Dataset entries —
━━━━━━
(* ===== verification/GoalWorker.v ===== *)
(** * Goals: the job that runs one attempt

    src/jobs/processGoalJob.ts. The agent is a tree of callbacks into the attempt: it may
    ask anything of the control surface, in any order and depending on the answers, and
    then ends. The heartbeat timer is one of the other steps: its writes are fenced like
    every other. Metrics, task records, previews and pull request texts are requests to
    the outside world that may fail. *)

From S2P Require Import Prelude JsString Interleave Json GoalDeclaration Goals GoalAttempt GoalCheckpoint GoalContinuation.

Open Scope list_scope.
Open Scope string_scope.
Open Scope Z_scope.

Definition GOAL_CONTINUE_INPUT : string := "ProPR has acknowledged any checkpoint request from the previous turn. Continue working toward the goal.".
Definition hasNativeGoalControl (agentType : string) : bool := bool_decide (agentType ∈ ["codex"; "claude"; "antigravity"]).

Record AgentExecutionResult := Result {
  success : bool;
  exitCode : option Z;
  terminationReason : option string;
  error : option string;
  r_session : option string;
  r_conversation : option string;
  providerModel : option string;
  r_summary : option string;
}.

Definition INTERRUPTIONS : list string :=
  ["docker"; "container"; "socket hang up"; "econnreset"; "econnrefused"; "sigkill"; "terminated"; "execution aborted"; "app server exited"].
Definition isRecoverableInterruption (result : AgentExecutionResult) : bool :=
  bool_decide (is_Some (truthy_string (terminationReason result)))
  || match exitCode result with Some n => bool_decide (n ∈ [125; 137; 143]) | None => false end
  || existsb (fun p => includes p (to_lower (default "" (error result)))) INTERRUPTIONS.

(** ** Terminal writes *)

(** The attempt still wants to run. *)
Definition running_attempt (job : GoalJobData) (g : GoalRow) : bool := attempt_row job g && bool_decide (desired_state g = running).

Definition finalizeGoal (job : GoalJobData) (resultState : ResultState) (failureReason : option string) : M bool :=
  transaction (update_goal (goalId job) (running_attempt job) (fun t g =>
    { g with result_state := Some resultState; failure_reason := failureReason; active_turn_id := None; completed_at := Some t })).

Definition markGoalTaskReconciled (job : GoalJobData) (resultState : ResultState) : M unit :=
  _ ← transaction (update_goal (goalId job)
    (fun g => bool_decide (run_generation g = generation job) && bool_decide (run_claim g = Some (claimId job))
              && bool_decide (result_state g = Some resultState) && bool_decide (task_reconciled_at g = None))
    (fun t g => { g with task_reconciled_at := Some t }));
  mret tt.

(** A change of the task's record; whether it reached the state asked for. *)
Definition task_change (change : string) : M bool := external (fun o => task_record o change).

Definition failGoalPreparation (job : GoalJobData) (reason : string) : M string :=
  _ ← fencedGoalUpdate job (fun _ g => { g with continue_requested := false });
  finalized ← finalizeGoal job r_failed (Some reason);
  if negb finalized then mret "skipped"
  else
    failed ← task_change "failed";
    _ ← (if failed : bool then markGoalTaskReconciled job r_failed else mret tt);
    mret "failed".

(** ** Preparation *)

Record GoalWorktree := Worktree { worktreePath : string; branchName : string }.

Definition ensureGoalWorktree (goal : GoalRow) (job : GoalJobData) : M GoalWorktree :=
  match truthy_string (worktree_path goal), truthy_string (branch_name goal) with
  | Some _, None | None, Some _ => throw "Saved goal worktree identity is incomplete; exact-session recovery cannot continue"
  | Some path, Some branch =>
      there ← isDirectory path;
      if there : bool then mret (Worktree path branch)
      else
        '(restored, _) ← restoreMissingGoalWorktree job goal;
        match hasSavedWorktree restored with
        | Some (path, branch) => mret (Worktree path branch)
        | None => throw "Goal worktree restoration left no checkout to resume"
        end
  | None, None =>
      _ ← external repository_clone;
      '(path, branch) ← external new_checkout;
      saved ← transaction (update_goal (goalId job)
        (fun g => running_attempt job g && bool_decide (worktree_path g = None))
        (fun t g => { g with worktree_path := Some path; branch_name := Some branch; attempt_heartbeat_at := Some t }));
      if negb saved then throw "Goal worktree allocation lost its attempt claim" else mret (Worktree path branch)
  end.

(** [m.then(Ok, Throw)] *)
Definition attempt_ {A} (m : M A) : M (result A) := catch (a ← m; mret (Ok a)) (fun e => mret (Throw e)).

Definition prepareGoalCheckout (job : GoalJobData) (claimed : GoalRow) : M (string + GoalWorktree) :=
  continued ← attempt_ (prepareContinuedGoal job claimed);
  match continued with
  | Throw e => status ← failGoalPreparation job ("Could not prepare the continued goal: " ++ e); mret (inl status)
  | Ok goal =>
      worktree ← attempt_ (ensureGoalWorktree goal job);
      match worktree with
      | Throw e => status ← failGoalPreparation job ("Could not restore the goal checkout: " ++ e); mret (inl status)
      | Ok w => mret (inr w)
      end
  end.

Record PreparedInputs := Inputs { pendingInput : option GoalInput; restorationInputIds : list string }.

Definition restoration_pending (goal : GoalRow) (i : GoalInput) : bool := is_pending (goal_id goal) (owner_id goal) i && is_restoration i.
Definition user_pending (goal : GoalRow) (i : GoalInput) : bool := is_pending (goal_id goal) (owner_id goal) i && negb (is_restoration i).
Definition blank_line : string := String newline (String newline "").
Definition prepareGoalAttemptInputs (goal : GoalRow) : M PreparedInputs :=
  notices ← transaction (reads (input_where (restoration_pending goal)));
  match notices with
  | [] => input ← firstPendingGoalInput goal; mret (Inputs input [])
  | notice :: _ =>
      if hasNativeGoalControl (agent_type goal) then mret (Inputs (Some notice) [])
      else
        userInput ← transaction (reads (fun s => head (input_where (user_pending goal) s)));
        let chosen := default notice userInput in
        let parts := filter (fun m => m <> "") ((message <$> notices) ++ match userInput with Some u => [message u] | None => [] end)%list in
        mret (Inputs (Some { chosen with message := join blank_line parts })
                (filter (fun id => id <> input_id chosen) (input_id <$> notices)))
  end.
━━━━━━
Goal of the exercise —
Among the records above, a stretch begins at the line containing "Definition prepareGoalCheckout (job" and ends at the line containing "not restore the". Restate that stretch word for word, and nothing else.

Reply to the exercise —
Definition prepareGoalCheckout (job : GoalJobData) (claimed : GoalRow) : M (string + GoalWorktree) :=
  continued ← attempt_ (prepareContinuedGoal job claimed);
  match continued with
  | Throw e => status ← failGoalPreparation job ("Could not prepare the continued goal: " ++ e); mret (inl status)
  | Ok goal =>
      worktree ← attempt_ (ensureGoalWorktree goal job);
      match worktree with
      | Throw e => status ← failGoalPreparation job ("Could not restore the goal checkout: " ++ e); mret (inl status)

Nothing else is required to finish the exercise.